A Fire on the Moon
by Norman Mailer.
Random House, 1970, reprinted 2014,
$16.00 paper.
Mailer starts with the news of Hemingway’s death; we’ll start with Ezra Pound’s claim, in ABC of Reading, that literature “is news that STAYS news.” The appeal of having one of America’s best-known writers cover the biggest news story of the decade—probably of the century, conceivably of all time—was obvious, and Mailer was a natural fit. Back then a lot of people were quoting the opinion that he was the best journalist in America. One of those people was Mailer himself, who took umbrage at praise that tacitly downgraded his achievements as a novelist. This gets aired very early on in a book in which, sooner or later, most things get aired. The irony is that Mailer “knew he was not even a good journalist.” Unless, that is, he could succeed in redefining and enlarging journalism to cover pretty much everything, including the writing of the book in which the attempt would be made. Imagine Laurence Sterne with a huge subject, a big advance, and a looming deadline and you have some sense of the conflicting pressures at work on Of A Fire on the Moon (the original American title).
The deadline needs emphasizing. Other writers had plenty to say about the moon landing—everyone had something to say about it—but few would have had the chops to bang out 115,000 words for publication in three issues of Life magazine, the first tranche of which, Mailer groans, was due less than three weeks after the astronauts splashed down in the Pacific.
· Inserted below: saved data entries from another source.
Record SyntheticModelConfig := SynModel {
  sm_id : string;
  sm_enabled : bool;
  sm_strategy : SyntheticSelectionStrategy;
  sm_members : list SyntheticModelMember;
}.

Record SyntheticAgentConfig := SynAgent {
  sa_id : string;
  sa_alias : string;
  sa_enabled : bool;
  sa_defaultModel : string;
  sa_models : list SyntheticModelConfig;
}.

(** [issue for every element already in the set], in order. *)
Fixpoint duplicates (seen l : list string) : list string :=
  match l with
  | [] => []
  | x :: l => (if bool_decide (x ∈ seen) then [x] else []) ++ duplicates (x :: seen) l
  end.

(** The issues [superRefine] reports for a model: duplicate members and duplicate
    pairs of direct agent and model. *)
Definition model_issues (m : SyntheticModelConfig) : list string :=
  duplicates [] (map m_id (sm_members m)) ++
  (fix pairs (seen : list (string * string)) (l : list SyntheticModelMember) : list string :=
     match l with
     | [] => []
     | x :: l =>
         let pair := (m_directAgentAlias x, m_model x) in
         (if bool_decide (pair ∈ seen) then [m_id x] else []) ++ pairs (pair :: seen) l
     end) [] (sm_members m).

Definition agent_issues (a : SyntheticAgentConfig) : list string :=
  duplicates [] (map sm_id (sa_models a)) ++
  (if existsb (fun m => bool_decide (sm_id m = sa_defaultModel a) && sm_enabled m) (sa_models a)
   then [] else [sa_defaultModel a]).

Definition config_issues (l : list SyntheticAgentConfig) : list string :=
  duplicates [] (map sa_id l) ++ duplicates [] (map sa_alias l)
  ++ concat (map agent_issues l) ++ concat (map (fun a => concat (map model_issues (sa_models a))) l).

(** ** References to direct agents *)

Record SyntheticDirectAgentReference := DirectRef {
  ref_id : string;
  ref_alias : string;
  ref_enabled : bool;
  ref_supportedModels : list string;
}.

(** [new Map(agents.map(agent => [agent.alias, agent]))]: the last one wins. *)
Definition directByAlias (l : list SyntheticDirectAgentReference) (alias : string)
    : option SyntheticDirectAgentReference :=
  find (fun a => bool_decide (ref_alias a = alias)) (rev l).

Inductive ReferenceError :=
  | IdConflict (synthetic : string)
  | AliasConflict (synthetic : string)
  | UnknownDirect (alias model direct : string)
  | UnsupportedModel (alias model direct physical : string).
Inductive ReferenceWarning := NoEnabledMembers (alias model : string).
(* ===== verification/RoutingFacts.v ===== *)
(** * Properties of the selection of a pool member *)

From S2P Require Import Prelude JsString RoutingPool.

Open Scope Z_scope.
Open Scope list_scope.

(** ** Tiers *)

Lemma foldl_max_spec l p :
  p <= foldl (fun p e => Z.max p (m_priority (e_member e))) p l
  /\ (forall e, e ∈ l -> m_priority (e_member e) <= foldl (fun p e => Z.max p (m_priority (e_member e))) p l)
  /\ (foldl (fun p e => Z.max p (m_priority (e_member e))) p l = p
      \/ exists e, e ∈ l /\ m_priority (e_member e) = foldl (fun p e => Z.max p (m_priority (e_member e))) p l).
Proof.
  revert p; induction l as [|e l IH]; intros p; simpl.
  - split_and!; [lia| |by left]. intros e He. by apply elem_of_nil in He.
  - destruct (IH (Z.max p (m_priority (e_member e)))) as (H1 & H2 & H3). split_and!; [lia| |].
    + intros e' [->|He]%elem_of_cons; [lia|by apply H2].
    + destruct H3 as [H3|(e' & He' & H3)]; [|right; exists e'; split; [by right|done]].
      destruct (Z.max_spec p (m_priority (e_member e))) as [[Hm Hmax]|[Hm Hmax]].
      * right. exists e. split; [by left|]. lia.
      * left. lia.
Qed.

Lemma highestPriority_spec l e :
  e ∈ l -> m_priority (e_member e) <= highestPriority l
  /\ exists e', e' ∈ l /\ m_priority (e_member e') = highestPriority l.
Proof.
  destruct l as [|x l]; [intros H; by apply elem_of_nil in H|]. intros He. simpl.
  destruct (foldl_max_spec l (m_priority (e_member x))) as (H1 & H2 & H3). split.
  - apply elem_of_cons in He as [->|He]; [done|by apply H2].
  - destruct H3 as [H3|(e' & He' & H3)]; [exists x|exists e']; split; auto; by constructor.
Qed.

Lemma tier_spec l e :
  e ∈ tier l <-> e ∈ l /\ forall e', e' ∈ l -> m_priority (e_member e') <= m_priority (e_member e).
Proof.
  unfold tier. rewrite list_elem_of_filter. split.
  - intros [Hp He]. split; [done|]. intros e' He'. rewrite Hp. by apply highestPriority_spec.
  - intros [He Hmax]. split; [|done]. destruct (highestPriority_spec l e He) as (H1 & e' & He' & H2).
    specialize (Hmax e' He'). lia.
Qed.

Lemma tier_nonempty l : l <> [] -> tier l <> [].
Proof.
  intros Hl Ht. destruct l as [|x l]; [done|].
  destruct (highestPriority_spec (x :: l) x) as (_ & e & He & Hp); [by left|].
  assert (H : e ∈ tier (x :: l)) by (unfold tier; by rewrite list_elem_of_filter).
  rewrite Ht in H. by apply elem_of_nil in H.
Qed.

Section Facts.
Variable getModelHardLimit : string -> string -> Z.
Variable supportedModel : DirectAgent -> string -> bool.
Variable locale_le : string -> string -> bool.

Abbreviation inspect := (inspect getModelHardLimit supportedModel).
Abbreviation inspectMember := (inspectMember getModelHardLimit supportedModel).
Abbreviation eligible_members := (eligible_members getModelHardLimit supportedModel).
Abbreviation select := (select getModelHardLimit supportedModel locale_le).
Abbreviation select_member := (select_member getModelHardLimit supportedModel locale_le).

(** ** Which members may be used *)

(** Usage is known and below the cap, where a cap is configured. *)
Definition below_cap (limit used : option Q) : Prop :=
  forall l, limit = Some l -> exists u, used = Some u /\ (u < l)%Q.

Definition within_caps (env : PoolEnv) (x : SyntheticModelMember) : Prop :=
  forall limits, m_usageLimits x = Some limits -> exists snapshot,
    getSnapshot env (m_directAgentAlias x) = Some snapshot
    /\ below_cap (sessionMaxPercent limits) (sessionPercent snapshot)
    /\ below_cap (weeklyMaxPercent limits) (weeklyPercent snapshot).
That, to put it mildly, is a lot of words in a very short time: not quite as challenging a task as the one set out by John F. Kennedy in 1961—to land a man on the moon and return him safely to earth by the end of the decade—but a serious job of work all the same. So the question today, when no one under the age of forty-five was alive and able to experience the event, let alone read about it as news, is the extent to which the result is compromised or enhanced by the circumstances of its occasion and composition. Now that the subject matter is the stuff of history—when the word astronaut might be used in the context of historical fiction as opposed to science fiction—does Mailer’s book pass Pound’s testing definition? And where does it stand within two quite different contexts, that of other books about the moon landings and within the large scope and wildly mixed quality of Mailer’s work as a whole?
Coming warm on the heels of The Armies of the Night and Miami and the Siege of Chicago (both 1968), A Fire on the Moon was Mailer’s third book of extended reporting. He features as a participating observer in both of the earlier works (“Mailer” in Armies, “the reporter” in Miami), as he would again (as “Norman”) in The Fight, his masterly account of the Muhammad Ali–George Foreman bout in Zaire in 1975. Life magazine proudly announced that the first excerpt from Mailer’s report on “the moon venture” was the longest nonfiction piece they’d ever published (forcing into second place an article on “the Woodstock Rock Festival,” and featuring a cover photo not of Neil Armstrong but “Aquarius,” as Mailer termed himself this time around). By Martin Amis’s estimation, some of the excursions of the New Journalism seem “as long as Middlemarch,” but freedom from restrictive word or page counts could also be extended to the old journalism, if the subject matter demanded it: The New Yorker had published John Hersey’s Hiroshima in its entirety in 1946. What’s new is the undisguised presence of a generic growth hormone whereby the previously self-effacing disposition of the journalist gives way to the swagger and confidence of the performance-enhancing novelist. As such it’s difficult to think of a work that better exemplifies the strengths and shortcomings of what we now think of as New Journalism (which might be different to what the term designated at the time it was coined) than A Fire on the Moon. Hunter S. Thompson’s Hell’s Angels (1966) seems, by comparison, a model of calm and dispassionate economy.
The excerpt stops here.